On the other hand, if women are the most susceptible to witchcraft, and the most likely to practice sorcery, how can that be reconciled with their supposed superior faith in G-d?

Several commentaries to the above verse in Mishpatim have found a link between magic and sexuality. They note the interesting juxtaposition of the commandment to not allow sorceresses to live appearing right between the laws pertaining to one who seduces and beds a virgin girl, and the prohibition against bestiality. Why would sorcery appear here, as opposed to later, where other forms of witchcraft are discussed, such as in Leviticus (19:4)?

Yet sexuality is so very powerful, and sexual lust is so intense, that people would frequently turn to magic in order to achieve the object of their desires. Just think of the market for love potions and aphrodisiacs. What better use could there be of the magical power to circumvent nature and to achieve sexual fulfillment? In fact, many have noted the unhealthy sexual relationship between Bilaam – the anti-Semitic sorcerer who was hired to curse the Israelites in Numbers (Chapter 22) – and his donkey. Indeed, the Ba’al Haturim points out that, in the following verse in Mishpatim, prohibiting bestiality, the last letter of each of the first two words, along with the entirety of the third word, spell “Bilaam“.

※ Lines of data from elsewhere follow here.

(* ===== verification/Sem.v ===== *)
(** * Counting and binary semaphores ([chsem.c], [chsem.h], [chbsem.h]) *)
From S2P Require Import Prelude Monad Types ThdLists VT Sched.

Implicit Types (s : kstate) (sp : sid) (n time : Z).

Section Defs.
Context `{Config}.

Definition sem_insert (tp : tid) (q : qid) : KM unit :=
  if CH_USE_SEMAPHORES_PRIORITY then prio_insert tp q else queue_insert tp q.

Definition set_cnt sp (f : Z -> Z) : KM unit :=
  modify (fun s => upd_sem sp (s32 (f (k_sem s sp))) s).

(** The condition of the "inconsistent semaphore" assertions. *)
Definition sem_consistent s sp : bool :=
  ((0 <=? k_sem s sp) && isempty s (QSem sp)) ||
  ((k_sem s sp <? 0) && notempty s (QSem sp)).

Definition sem_assert sp (m : string) : KM unit :=
  fun s => chDbgAssert (sem_consistent s sp) m s.

Definition chSemInit sp n : KM unit :=
  chDbgCheck (0 <=? n) "chSemInit" ;;;
  queue_init (QSem sp) ;;;
  modify (upd_sem sp n).

(** [chSchReadyI(tp)->p_u.rdymsg = msg] *)
Definition ready_with (tp : tid) (msg : Z) : KM unit :=
  chSchReadyI tp ;;; set_thd tp (set_p_u (U_msg msg)).

(** [while (++cnt <= 0) chSchReadyI(lifo_remove(...))->p_u.rdymsg = RDY_RESET] *)
Fixpoint reset_loop (fuel : nat) sp (cnt : Z) : KM unit :=
  let cnt := cnt + 1 in
  if cnt <=? 0 then
    match fuel with
    | O => diverge
    | S fuel =>
        let! tp := lifo_remove (QSem sp) in
        ready_with tp RDY_RESET ;;;
        reset_loop fuel sp cnt
    end
  else mret' tt.

Definition chSemResetI sp n : KM unit :=
  chDbgCheckClassI ;;;
  chDbgCheck (0 <=? n) "chSemResetI" ;;;
  sem_assert sp "chSemResetI(), #1" ;;;
  let! cnt := gets (fun s => k_sem s sp) in
  modify (upd_sem sp n) ;;;
  reset_loop (Z.to_nat (- cnt)) sp cnt.

Definition chSemReset sp n : KM unit :=
  chSysLock ;;; chSemResetI sp n ;;; chSchRescheduleS ;;; chSysUnlock.

Definition chSemWaitS sp : KM Z :=
  chDbgCheckClassS ;;;
  sem_assert sp "chSemWaitS(), #1" ;;;
  set_cnt sp (fun n => n - 1) ;;;
  fun s =>
    (if k_sem s sp <? 0 then
       let! me := currp in
       set_thd me (set_p_u (U_wtobjp (QSem sp))) ;;;
       sem_insert me (QSem sp) ;;;
       chSchGoSleepS THD_STATE_WTSEM ;;;
       let! me := currp in
       let! th := thd me in
       mret' (u_rdymsg (p_u th))
     else mret' RDY_OK) s.

Definition chSemWait sp : KM Z :=
  chSysLock ;;; let! msg := chSemWaitS sp in chSysUnlock ;;; mret' msg.

Definition chSemWaitTimeoutS sp time : KM Z :=
  chDbgCheckClassS ;;;
  sem_assert sp "chSemWaitTimeoutS(), #1" ;;;
  set_cnt sp (fun n => n - 1) ;;;
  fun s =>
    (if k_sem s sp <? 0 then
       if time =? TIME_IMMEDIATE then
         set_cnt sp (fun n => n + 1) ;;; mret' RDY_TIMEOUT
       else
         let! me := currp in
         set_thd me (set_p_u (U_wtobjp (QSem sp))) ;;;
         sem_insert me (QSem sp) ;;;
         chSchGoSleepTimeoutS THD_STATE_WTSEM time
     else mret' RDY_OK) s.

Definition chSemWaitTimeout sp time : KM Z :=
  chSysLock ;;; let! msg := chSemWaitTimeoutS sp time in chSysUnlock ;;; mret' msg.

(** The assertion of [chSemSignal()] is evaluated before the lock. *)
Definition chSemSignal sp : KM unit :=
  sem_assert sp "chSemSignal(), #1" ;;;
  chSysLock ;;;
  set_cnt sp (fun n => n + 1) ;;;
  (fun s =>
    (whenb k_sem s sp <=? 0 then
       let! tp := fifo_remove (QSem sp) in chSchWakeupS tp RDY_OK) s) ;;;
  chSysUnlock.

Definition chSemSignalI sp : KM unit :=
  chDbgCheckClassI ;;;
  sem_assert sp "chSemSignalI(), #1" ;;;
  set_cnt sp (fun n => n + 1) ;;;
  fun s =>
    (whenb k_sem s sp <=? 0 then
       let! tp := fifo_remove (QSem sp) in
       set_thd tp (set_p_u (U_msg RDY_OK)) ;;;
       chSchReadyI tp ;;; mret' tt) s.

(** One iteration of the loop of [chSemAddCounterI()]. *)
Definition add_counter_step sp : KM unit :=
  set_cnt sp (fun n => n + 1) ;;;
  fun s =>
    (whenb k_sem s sp <=? 0 then
       let! tp := fifo_remove (QSem sp) in ready_with tp RDY_OK) s.

Fixpoint add_counter_loop (n : nat) sp : KM unit :=
  match n with
  | O => mret' tt
  | S n => add_counter_step sp ;;; add_counter_loop n sp
  end.

Definition chSemAddCounterI sp n : KM unit :=
  chDbgCheckClassI ;;;
  chDbgCheck (0 <? n) "chSemAddCounterI" ;;;
  sem_assert sp "chSemAddCounterI(), #1" ;;;
  add_counter_loop (Z.to_nat n) sp.

Definition chSemSignalWait (sps spw : sid) : KM Z :=
  sem_assert sps "chSemSignalWait(), #1" ;;;
  sem_assert spw "chSemSignalWait(), #2" ;;;
  chSysLock ;;;
  add_counter_step sps ;;;
  set_cnt spw (fun n => n - 1) ;;;
  let! msg := (fun s =>
    (if k_sem s spw <? 0 then
       let! ctp := currp in
       sem_insert ctp (QSem spw) ;;;
       set_thd ctp (set_p_u (U_wtobjp (QSem spw))) ;;;
       chSchGoSleepS THD_STATE_WTSEM ;;;
       let! th := thd ctp in
       mret' (u_rdymsg (p_u th))
     else chSchRescheduleS ;;; mret' RDY_OK) s) in
  chSysUnlock ;;;
  mret' msg.

Definition chSemFastWaitI sp : KM unit := set_cnt sp (fun n => n - 1).
Definition chSemGetCounterI s sp : Z := k_sem s sp.

(** ** Binary semaphores *)

Definition chBSemInit sp (taken : bool) : KM unit :=
  chSemInit sp (if taken then 0 else 1).
Definition chBSemWait sp : KM Z := chSemWait sp.
Definition chBSemWaitTimeout sp time : KM Z := chSemWaitTimeout sp time.
Definition chBSemReset sp (taken : bool) : KM unit :=
  chSemReset sp (if taken then 0 else 1).
Definition chBSemResetI sp (taken : bool) : KM unit :=
  chSemResetI sp (if taken then 0 else 1).
Definition chBSemSignalI sp : KM unit := fun s =>
  (whenb k_sem s sp <? 1 then chSemSignalI sp) s.
Definition chBSemSignal sp : KM unit :=
  chSysLock ;;; chBSemSignalI sp ;;; chSchRescheduleS ;;; chSysUnlock.
Definition chBSemGetStateI s sp : bool := if 0 <? k_sem s sp then false else true.
End Defs.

Could there be a link between the sexual focus of magic and the fact that sorcery is a field dominated by women? It seems that one would think the opposite to be true, given the male preoccupation with sex. And the one example we have of a sorcerer engaging in sexual perversion is from Bilaam – a male.

Were it not for the leading commentaries statements to the contrary, I might have proposed an alternative interpretation of the verse. You see, male sorcerers are discussed much later in the Torah. In Deuteronomy (18:10), the Torah states that “there shall not be found amongst you…a sorcerer.” In contrast to the absolute condemnation of a sorceress in our Parshah, the prohibition on being a sorcerer is among the list of abominations practiced by the Canaanites that the Israelites were forbidden from emulating when they entered the Land of Canaan. So why are male sorcerers prohibited only in the context of abominable Canaanite practices, whereas female sorceresses were prohibited immediately after leaving Egypt, and with the harshest of condemnations – “you may not allow a sorceress to live”?

Perhaps it is because Jewish women are the vanguard of the Jewish nation when it comes to faith in G-d; because they are naturally more spiritual, and therefore have the greater potential to appreciate G-d’s transcendence; and because of the natural influence have women have on the men; for women to turn to sorcery is more out of character, more of a betrayal, and has the potential to cause more widespread corruption.

Perhaps sorceresses were singled out because women are in fact the keepers and guardians of true faith.